The implementation date for graphic health warnings in the United States has been pushed back by another three months, to Oct. 6, 2023, reports the Winston-Salem Journal.
On Aug. 10, a U.S. District Court Judge in Texas approved the most recent launch date postponement for cigarette manufacturers. It is at least the ninth judge-ordered delay.
The FDA released its final rule requiring new graphic warnings for cigarettes in March 2020. The rule calls for labels that feature some of the lesser known health risks of smoking, such as diabetes. The graphic warnings must cover the top 50 percent of the front and rear panels of packages as well as at least 20 percent of the top of advertisements.
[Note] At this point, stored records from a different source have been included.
Lemma canonical_eq (a b : BigNum) :
  canonical a -> canonical b -> value a = value b -> a = b.
Proof.
  intros [Ha Hza] [Hb Hzb] Hv.
  pose proof (eval_bound _ (proj1 (proj2 Ha))) as Ba.
  pose proof (eval_bound _ (proj1 (proj2 Hb))) as Bb.
  assert (Hm : magnitude a = magnitude b /\ negative a = negative b).
  { unfold value, magnitude in *.
    destruct (negative a) eqn:Na, (negative b) eqn:Nb; try (split; [lia | reflexivity]).
    - assert (eval (digits a) = 0) by lia.
      specialize (Hza ltac:(assumption)). congruence.
    - assert (eval (digits b) = 0) by lia.
      specialize (Hzb ltac:(assumption)). congruence. }
  destruct Hm as [Hm Hn].
  assert (Hsize : size a = size b).
  { apply Nat.le_antisymm; apply well_formed_size_le; auto; lia. }
  destruct a as [da na], b as [db nb]. cbn [negative] in Hn. subst nb.
  f_equal. apply eval_inj; try apply Ha; try apply Hb; assumption.
Qed.

End Weights.

Section UnsignedCore.

Lemma add_step_spec (s : Z) :
  0 <= s < 2 ^ 65 ->
  add_step (u128 s) = (s mod 2 ^ 64, s / 2 ^ 64)
  /\ is_word (s mod 2 ^ 64) /\ 0 <= s / 2 ^ 64 <= 1
  /\ s mod 2 ^ 64 + 2 ^ 64 * (s / 2 ^ 64) = s.
Proof.
  intros Hs. unfold add_step. rewrite u128_small by lia.
  rewrite low_word, high_word.
  pose proof (Z.mod_pos_bound s (2 ^ 64) ltac:(lia)).
  pose proof (Z.div_mod s (2 ^ 64) ltac:(lia)).
  repeat split; unfold is_word; lia.
Qed.

Lemma add_carry_out_spec (carry : Z) :
  0 <= carry <= 1 ->
  eval (add_carry_out 2 carry) = carry
  /\ Forall is_word (add_carry_out 2 carry).
Proof.
  intros Hc. cbn [add_carry_out].
  destruct (Z.eqb_spec carry 0) as [->|Hnz].
  - split; [reflexivity | constructor].
  - assert (carry = 1) by lia. subst carry. split; [reflexivity|].
    repeat constructor; unfold is_word; cbn; lia.
Qed.

Lemma add_rest_spec (r : list Z) :
  forall carry,
    Forall is_word r -> 0 <= carry <= 1 ->
    eval (add_rest r carry) = eval r + carry
    /\ Forall is_word (add_rest r carry).
Proof.
  induction r as [|d r IH]; intros carry Hall Hc; cbn [add_rest].
  - destruct (add_carry_out_spec carry Hc) as [H1 H2].
    split; [cbn [eval]; lia | exact H2].
  - inversion Hall as [|? ? Hd Hr]; subst. unfold is_word in Hd.
    destruct (add_step_spec (carry + d) ltac:(lia)) as (-> & Hw & Hq & Hsum).
    destruct (IH ((carry + d) / 2 ^ 64) Hr Hq) as [H1 H2].
    split; [cbn [eval]; lia | constructor; assumption].
Qed.

Lemma add_loop_spec (a : list Z) :
  forall b carry,
    Forall is_word a -> Forall is_word b -> 0 <= carry <= 1 ->
    eval (add_loop a b carry) = eval a + eval b + carry
    /\ Forall is_word (add_loop a b carry).
Proof.
  induction a as [|x a IH]; intros b carry Ha Hb Hc.
  - cbn [add_loop eval]. destruct (add_rest_spec b carry Hb Hc). split; [lia | assumption].
  - destruct b as [|y b].
    + cbn [add_loop]. destruct (add_rest_spec (x :: a) carry Ha Hc).
      cbn [eval] in *. split; [lia | assumption].
    + inversion Ha as [|? ? Hx Ha']; inversion Hb as [|? ? Hy Hb']; subst.
      unfold is_word in Hx, Hy. cbn [add_loop].
      destruct (add_step_spec (carry + x + y) ltac:(lia)) as (-> & Hw & Hq & Hsum).
      destruct (IH b ((carry + x + y) / 2 ^ 64) Ha' Hb' Hq) as [H1 H2].
      split; [cbn [eval]; lia | constructor; assumption].
Qed.

Lemma add_loop_nonempty (a b : list Z) (carry : Z) :
  a <> [] \/ b <> [] -> add_loop a b carry <> [].
Proof.
  destruct a as [|x a], b as [|y b]; cbn [add_loop add_rest]; intros [H|H];
    try congruence;
    repeat match goal with
           | |- context [let '(_, _) := ?p in _] => destruct p
           end; discriminate.
Qed.

(** Subtraction: a borrow is lost only at a word 2^64 - 1 of the
    subtrahend. *)
Lemma sub_loop_spec (a : list Z) :
  forall b borrow,
    Forall is_word a -> Forall is_word b -> (length b <= length a)%nat ->
    0 <= borrow <= 1 ->
    (borrow = 1 -> Forall below_max b) -> Forall below_max (tl b) ->
    exists borrow_out,
      0 <= borrow_out <= 1
      /\ eval (sub_loop a b borrow)
         = eval a - eval b - borrow + borrow_out * wpow (length a)
      /\ Forall is_word (sub_loop a b borrow)
      /\ length (sub_loop a b borrow) = length a.
Proof.
  induction a as [|ai a IH]; intros b borrow Ha Hb Hlen Hbor Hmax Htl.
  - destruct b; [|cbn [length] in Hlen; lia].
    exists borrow. cbn [sub_loop eval length]. rewrite wpow_0.
    repeat split; try lia. constructor.
  - inversion Ha as [|? ? Hai Ha']; subst. unfold is_word in Hai.
    cbn [sub_loop].
    assert (Hbi : is_word (hd 0 b) /\ (borrow = 1 -> hd 0 b <> UINT64_MAX)
                  /\ eval b = hd 0 b + 2 ^ 64 * eval (tl b)
                  /\ Forall is_word (tl b) /\ (length (tl b) <= length a)%nat).
    { destruct b as [|bi b']; cbn [hd tl eval length] in *.
      - split; [unfold is_word; lia|]. split; [intros _; discriminate|].
        split; [lia|]. split; [constructor | lia].
      - inversion Hb as [|? ? Hbi0 Hb0]; subst.
        split; [assumption|]. split.
        + intros Hb1. specialize (Hmax Hb1). inversion Hmax; assumption.
        + split; [reflexivity|]. split; [assumption | lia]. }
    destruct Hbi as (Hbw & Hnomax & Heval & Hbtl & Hlentl).
    unfold is_word in Hbw. unfold UINT64_MAX in Hnomax.
    set (bi := hd 0 b) in *.
    assert (Hsum : u64 (bi + borrow) = bi + borrow).
    { apply u64_small. destruct (Z.eq_dec borrow 1) as [E|E]; [|lia].
      specialize (Hnomax E). lia. }
    rewrite Hsum. change (u64 (UINT64_MAX + 1)) with 0.
    assert (Htl' : Forall below_max (tl (tl b))).
    { destruct (tl b) as [|? ?]; [constructor|]. inversion Htl; assumption. }
    destruct (Z.leb_spec (bi + borrow) ai) as [Hle|Hgt].
    + destruct (IH (tl b) 0 Ha' Hbtl Hlentl ltac:(lia) ltac:(lia) Htl')
        as (bo & Hbo & He & Hw & Hl).
      exists bo. rewrite u64_small by lia. cbn [eval length].
      rewrite wpow_S, He, Heval.
      repeat split; try lia; try (constructor; [unfold is_word; lia | assumption]).
    + destruct (IH (tl b) 1 Ha' Hbtl Hlentl ltac:(lia) ltac:(intros _; exact Htl) Htl')
        as (bo & Hbo & He & Hw & Hl).
      exists bo.
      replace (u64 (ai + 0 - bi - borrow)) with (ai - bi - borrow + 2 ^ 64).
      2:{ unfold u64. apply (Z.mod_unique_pos _ _ (-1)); lia. }
      cbn [eval length]. rewrite wpow_S, He, Heval.
      repeat split; try lia; try (constructor; [unfold is_word; lia | assumption]).
Qed.

End UnsignedCore.

Section Comparison.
In April and May 2020, cigarette manufacturers and retailers sued the FDA, arguing that the graphic warning requirements amount to governmental anti-smoking advocacy because the government has never forced makers of a legal product to use their own advertising to spread an emotionally charged message urging adults not to use their products.
In a more recent challenge, tobacco companies argued that the deadline was too onerous due to the impact of the Covid-19 pandemic. They also pointed to the risk that they would lose their investments in new packaging if the graphic health warning requirement were to be thrown out in court.
In March 2021, the Texas District Court granted a motion by the plaintiffs to postpone the effective date of the final rule to April 14, 2022. The move was followed by additional postponements.